I could never be a member of a political party – partly because my beliefs are not aligned to one part of the political spectrum, but even if they were I don’t believe I could ever wear a rosette and attend meetings. I shudder at the thought, whatever colour the rosette.
At university I joined the Julian Cope fan club, this was 1984 when it was all paper based and I think I saw an ad in the back of the Sounds newspaper. I loved Julian’s music, but once I joined his fan club I felt embarrassed. What on earth was I thinking? I was 19 for goodness sake and had just joined a fan-club for a pop star? I don’t recall what I paid to join but I do know that I never renewed.
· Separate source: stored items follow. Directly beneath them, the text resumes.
Lemma calls_history svc cs w as' w' h :
  Service.service_ok svc (ww_db w) → history_ok svc (ww_db w) h → calls svc cs w = (as', w') →
  ∃ h', h ⊆ h' ∧ ∀ i rp, as' !! i ≫= reported = Some rp → rp_content rp ≠ None → recorded h' rp.
Proof.
  revert w as' w' h. induction cs as [|c cs IH]; intros w as' w' h Hok Hh; simpl.
  { intros [= <- <-]. by exists h. }
  destruct (call svc c w) as [a w1] eqn:Ec. destruct (calls svc cs w1) as [rest w2] eqn:Er. intros [= <- <-].
  apply call_cases in Ec as (Hok1 & Hdb & Hrp); [|done].
  assert (∃ h1, history_ok svc (ww_db w1) h1 ∧ h ⊆ h1) as (h1 & Hh1 & Hs1).
  { destruct Hdb as [->|(req & _ & ->)]; [by exists h|by apply history_granted]. }
  destruct (IH w1 rest w2 h1 Hok1 Hh1 Er) as (h2 & Hs2 & Hr2). exists h2. split; [by etrans|].
  intros [|i] rp; [simpl|apply Hr2]. intros Ha Hc. destruct (Hrp _ Ha) as (v & o & Hv & Ho & ->).
  apply (recorded_mono h1); [done|]. revert Hc. unfold report_of.
  destruct (Service.head_of svc (ww_db w1) v o) as [r|] eqn:E; [|done]. intros _.
  exists v, o, (rc_version_id r), (rc_commitment r). split_and!; [done| |done].
  by apply (hi_heads _ _ _ Hh1).
Qed.

Lemma recorded_inj h rp rp' :
  recorded h rp → recorded h rp' → rp_vault rp = rp_vault rp' → rp_epoch rp = rp_epoch rp' → rp = rp'.
Proof.
  intros (v & o & x & c & Hv & Hl & E) (v' & o' & x' & c' & Hv' & Hl' & E') Ev Ee.
  rewrite E, E' in Ev. simpl in Ev. apply to_hex_inj in Ev as ->; [|done..]. rewrite Ee, Hl' in Hl.
  injection Hl as -> -> ->. rewrite E, E'. by rewrite Ee.
Qed.

Lemma service_empty svc : Service.service_ok svc empty_witness_db.
Proof. split; intros *; simpl; by rewrite lookup_empty. Qed.

End session.
End WitnessSession.

(** ** Retries over the network *)

Module Retry.
Import Network.
Section retry.
Context `{Primitives} `{HexCrate}.
Context `{!Json IssueRequest} `{!Json IssueResponse} `{!Json HeadRequest} `{!Json HeadResponse}.

(** The same request sent [n] times, whatever the answers are. *)
Fixpoint attempts (n : nat) (req : WitnessRequest) (e : Z) (p : Client) : list (Result WitnessReceipt) * Client :=
  match n with
  | O => ([], p)
  | S n =>
      let '(r, p1) := issue_receipt req e p in
      let '(rs, p2) := attempts n req e p1 in
      (r :: rs, p2)
  end.

(** A value whose JSON text fits the body limit of both sides. *)
Definition fits {A} `{Json A} (a : A) : Prop := ∃ body, json_to_vec a = Some body ∧ lenZ body ≤ Https.MAX_HTTP_BODY.

Context `{!HexCrateOk} `{!PrimitivesOk}.
Context `{!JsonOk IssueRequest} `{!JsonOk IssueResponse} `{!JsonOk HeadRequest} `{!JsonOk HeadResponse}.

(** Once granted, further attempts change nothing and return the same receipt. *)
Lemma attempts_granted n req e p c rs p' :
  client_inv p → wf_request req → client_head p (req_vault_id req) (req_object_id req) = Some c →
  Witness.already_issued c req e = true → attempts n req e p = (rs, p') →
  client_inv p' ∧ client_db p' = client_db p ∧ client_service p' = client_service p ∧ ∀ r, Ok r ∈ rs → r = c.
Proof.
  revert p rs. induction n as [|n IH]; intros p rs Hp Hreq Hc Ha; simpl.
  { intros [= <- <-]. split_and!; [done..|]. by intros r Hr%elem_of_nil. }
  destruct (Https.https_issue_receipt req e p) as [r1 p1] eqn:E1.
  destruct (attempts n req e p1) as [rs1 p2] eqn:E2. intros [= <- <-].
  pose proof (https_issue_service _ _ _ _ _ E1) as Esvc.
  apply https_issue_cases in E1 as [Hp1 [[Hdb Hr]|(_ & _ & Hn & _)]]; [| |done|done].
  - destruct (IH p1 rs1) as (? & ? & ? & Hrs); [done|done| |done|done|].
    { unfold client_head in *. by rewrite Hdb, Esvc. }
    split_and!; [done|congruence|congruence|]. intros r [<-|Hin]%elem_of_cons; [|by apply Hrs].
    destruct (Hr r eq_refl) as (Hr1 & _). congruence.
  - rewrite (Hn _ Hc) in Ha. done.
Qed.

Lemma attempts_cases n req e p rs p' :
  client_inv p → wf_request req → attempts n req e p = (rs, p') →
  client_inv p' ∧ client_service p' = client_service p ∧
  (client_db p' = client_db p ∨
   client_db p' = Service.granted (client_service p) (client_db p) req ∧
   e = Service.epoch_of (client_service p) (client_db p) (req_vault_id req) (req_object_id req)) ∧
  (∀ r, Ok r ∈ rs → client_head p' (req_vault_id req) (req_object_id req) = Some r ∧ e < rc_epoch r ∧
     Witness.verify_request r req = Ok tt).
Proof.
  revert p rs. induction n as [|n IH]; intros p rs Hp Hreq; simpl.
  { intros [= <- <-]. split_and!; [done|done|by left|]. by intros r Hr%elem_of_nil. }
  destruct (Https.https_issue_receipt req e p) as [r1 p1] eqn:E1.
  destruct (attempts n req e p1) as [rs1 p2] eqn:E2. intros [= <- <-].
  pose proof (https_issue_service _ _ _ _ _ E1) as Esvc.
  apply https_issue_cases in E1 as [Hp1 [[Hdb Hr]|(Hdb & He & _ & Hr)]]; [| |done|done].
  - pose proof (IH _ _ Hp1 Hreq E2) as (Hp2 & Es2 & Hdb2 & Hrs). rewrite Esvc, Hdb in Hdb2.
    split_and!; [done|congruence|done|]. intros r [<-|Hin]%elem_of_cons; [|by apply Hrs].
    destruct (Hr r eq_refl) as (Hc & Hlt & Hv). split_and!; [|done..].
    eapply attempts_granted in E2 as (_ & Hd & Hs & _); [|done|done| |by apply already_issued_granted].
    + unfold client_head in *. by rewrite Hd, Hs, Hdb, Esvc.
    + unfold client_head in *. by rewrite Hdb, Esvc.
  - set (c := Witness.receipt_issue req (Service.next_of (client_db p) (req_vault_id req)) (ws_signing_key (client_service p))).
    assert (client_head p1 (req_vault_id req) (req_object_id req) = Some c) as Hc.
    { unfold client_head. by rewrite Esvc, Hdb, Service.head_of_granted. }
    assert (Witness.verify_request c req = Ok tt) as Hv by apply Witness.receipt_issue_verifies.
    assert (e < rc_epoch c) as Hlt by (simpl; rewrite He; by apply Service.epoch_below_next, ci_service).
    eapply attempts_granted in E2 as (Hp2 & Hd & Hs & Hrs); [|done|done|done|by apply already_issued_granted].
    assert (client_head p2 (req_vault_id req) (req_object_id req) = Some c) as Hc2
      by (unfold client_head in *; by rewrite Hd, Hs).
    split_and!; [done|congruence|right; split; [congruence|done]|].
    intros r [<-|Hin]%elem_of_cons; [|by rewrite (Hrs _ Hin)].
    destruct (Hr r eq_refl) as (Hc3 & _). rewrite Hdb, Service.head_of_granted in Hc3. injection Hc3 as <-. done.
Qed.

(** *** A delivered attempt succeeds *)

Lemma read_json_fits {A} `{!Json A} `{!JsonOk A} (a : A) body m u auth :
  json_to_vec a = Some body → lenZ body ≤ Https.MAX_HTTP_BODY →
  Service.read_json (Service.mkHttpRequest m u auth (Some body)) = Some a ∧ Https.read_json (Some body) = Ok a.
Proof.
  intros Ha Hl. unfold Service.read_json, Https.read_json. cbn [Service.rq_body].
  change Service.MAX_WIRE_BODY with Https.MAX_HTTP_BODY.
  assert (takeZ (Https.MAX_HTTP_BODY + 1) body = body) as ->.
  { rewrite takeZ_take. apply take_ge. unfold lenZ in Hl. lia. }
  destruct (Z.ltb_spec Https.MAX_HTTP_BODY (lenZ body)); [lia|]. by rewrite (json_roundtrip _ _ Ha).
Qed.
Famously at university I became Chairman of the University of Essex Athletics Club (1985-86). I never attended a single track meet or club meeting, I think I applied by post. I was like Howard Hughes, no-one knew who I was although I have to admit it did look rather dashing on my CV.
To this day I find it difficult to ever imagine joining a club that would ever have me as a member. I’ve always wanted to be a spy and have applied several times to MI6 for a job but have frustratingly never succeeded. I shall continue to apply, but paradoxically, in true Groucho Marx stylee, if they do ever offer me a job I’ll almost certainly politely decline their kind offer.